• EXERCISE: Only these lines of the data below are wanted: the one with "in_u64 pid →", the one with "try_or (DeleteDentry pid name)", and any lines between them, each repeated exactly.

• DATA SUPPLIED:

===============

Lemma remove_updates a pid parent name i ino :
  inodes a !! pid = Some parent → inodes a !! i = Some ino → dentries a !! (pid, name) = Some i →
  in_u64 pid → in_u64 i → pid < i → inode_wf ino → inode_wf parent →
  leaves a (try_or (DeleteInode i) (CentralUnlockInode pid ;; CentralUnlockInode i) (λ _,
            try_or (DeleteDentry pid name)
                   (ignore (InsertInode i ino) ;; CentralUnlockInode pid ;; CentralUnlockInode i) (λ _,
            try_or (UpdateInode pid (bump (-1) parent))
                   (ignore (InsertInode i ino) ;; ignore (InsertDentry pid name i) ;;
                    CentralUnlockInode pid ;; CentralUnlockInode i) (λ _,
            CentralUnlockInode i ;; CentralUnlockInode pid ;; ok tt))))
    (λ r a', (r = inr tt ∧ a' = removed a pid parent name i) ∨
             (r = inl (- EIO) ∧ remove_residue a pid name i a')).
Proof.
  intros Hp Hi Hd Hpid Hid Hlt Hw Hpw. unfold remove_residue.
  assert (Hnone : inodes (del_inode i a) !! i = None) by (cbn; by rewrite lookup_delete_eq).
  eapply leaves_try; [apply DeleteInode_writes; [by eexists|done]| |]; last first.
  { apply leaves_ret. right. split; [done|]. by left. }
  eapply leaves_try; [apply DeleteDentry_writes; [by eexists|done]| |]; last first.
  { apply leaves_assoc. eapply leaves_ignore; [by apply InsertInode_writes| |];
      apply leaves_ret; right; (split; [done|]).
    - rewrite put_del_inode by done. by left.
    - by right; left. }
  eapply leaves_try; [apply UpdateInode_writes| |].
  { cbn. rewrite lookup_delete_ne by lia. by eexists. }
  { done. }
  { by apply bump_wf. }
  - apply leaves_ret. by left.
  - assert (E1 : put_inode i ino (del_dentry pid name (del_inode i a)) = del_dentry pid name a).
    { transitivity (del_dentry pid name (put_inode i ino (del_inode i a))); [done|].
      by rewrite put_del_inode. }
    apply leaves_assoc. eapply leaves_ignore; [by apply InsertInode_writes| |].
    + rewrite E1. apply leaves_assoc. eapply leaves_ignore;
        [apply InsertDentry_writes; [|done..]; cbn; by rewrite lookup_delete_eq| |];
        apply leaves_ret; right; (split; [done|]); [rewrite put_del_dentry by done|]; set_solver.
    + apply leaves_assoc. eapply leaves_ignore;
        [apply InsertDentry_writes; [|done..]; cbn; by rewrite lookup_delete_eq| |];
        apply leaves_ret; right; (split; [done|]); [rewrite put_del_dentry by done|]; set_solver.
Qed.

===============

• TASK ANSWER:
  in_u64 pid → in_u64 i → pid < i → inode_wf ino → inode_wf parent →
  leaves a (try_or (DeleteInode i) (CentralUnlockInode pid ;; CentralUnlockInode i) (λ _,
            try_or (DeleteDentry pid name)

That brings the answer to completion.